DESCRIPTION OF THE TASK
Which of the lines in the records below hold the string "Hsize"? Copy every one of them.

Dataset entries
(** ** The further properties on concrete inputs *)

Lemma serialize_doc_keys_witness :
  serialize_doc (lib := sample_lib) stored_with_id !! "id"
    = Some (VStr "0000000000000000000000ff") ∧
  size (serialize_doc (lib := sample_lib) stored_with_id) = 2%nat.
Proof.
  destruct (serialize_doc_keys (lib := sample_lib) stored_with_id
              (VObjectId 255) eq_refl) as (_ & Hold & _).
  destruct (Hold (VStr "legacy") eq_refl) as [Hid Hsize].
  split; [exact Hid|]. rewrite Hsize. vm_compute. reflexivity.
Defined.

Lemma validated_record_is_typed_witness :
  ∃ rec v,
    model_validate (lib := sample_lib) Progress progress_input = Ok rec ∧
    rec !! "percent" = Some v ∧
    conforms TFloat (Some 0%Q) (Some 100%Q) v ∧
    rec !! "last_position_sec" = Some (VInt 0).
Proof.
  destruct (model_validate (lib := sample_lib) Progress progress_input)
    as [rec|e] eqn:Hv; [|vm_compute in Hv; discriminate Hv].
  destruct (validated_record_is_typed (lib := sample_lib) Progress
              progress_input rec
              (MkField "percent" TFloat (Some (VInt 0)) (Some 0%Q) (Some 100%Q))
              ltac:(distinct_names) Hv ltac:(field_declared)) as [Hsup _].
  destruct (Hsup (VInt 50) eq_refl) as (v & Hrec & Hconf).
  destruct (validated_record_is_typed (lib := sample_lib) Progress
              progress_input rec
              (MkField "last_position_sec" (TOptional TInt) (Some (VInt 0))
                 (Some 0%Q) None)
              ltac:(distinct_names) Hv ltac:(field_declared)) as [_ Habs].
  destruct (Habs eq_refl) as (d & Hd & Hrec').
  exists rec, v. split; [reflexivity|]. split; [exact Hrec|].
  split; [exact Hconf|]. simpl in Hd. injection Hd as <-. exact Hrec'.
Defined.

Lemma missing_errors_witness :
  ∃ errs e,
    model_validate (lib := sample_lib) Progress percent_only_input
      = Raise (ValidationError "Progress" errs) ∧
    e ∈ errs ∧ err_loc e = [LocField "user_id"] ∧ err_type e = missing.
Proof.
  destruct (proj1 (missing_errors_are_absent_required_fields
                     (lib := sample_lib) Progress percent_only_input)
              (required "user_id" TStr) ltac:(field_declared) eq_refl eq_refl)
    as (errs & Hraise & e & He & Hloc & Hty).
  by exists errs, e.
Defined.

Lemma string_list_items_witness :
  ∃ errs,
    model_validate (lib := sample_lib) Video video_topics_input
      = Raise (ValidationError "Video" errs) ∧
    LineError [LocField "topics"; LocIndex 1] string_type (VInt 3) ∈ errs.
Proof.
  destruct (string_list_items_are_checked_one_by_one (lib := sample_lib)
              Video video_topics_input
              (defaulted "topics" (TList TStr) (VList []))
              [VStr "forms"; VInt 3]
              ltac:(field_declared) eq_refl eq_refl) as [_ Hbad].
  apply (Hbad 1%nat (VInt 3) eq_refl). intros [s Hs]. discriminate Hs.
Defined.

REPLY TO THE TASK
  destruct (Hold (VStr "legacy") eq_refl) as [Hid Hsize].
  split; [exact Hid|]. rewrite Hsize. vm_compute. reflexivity.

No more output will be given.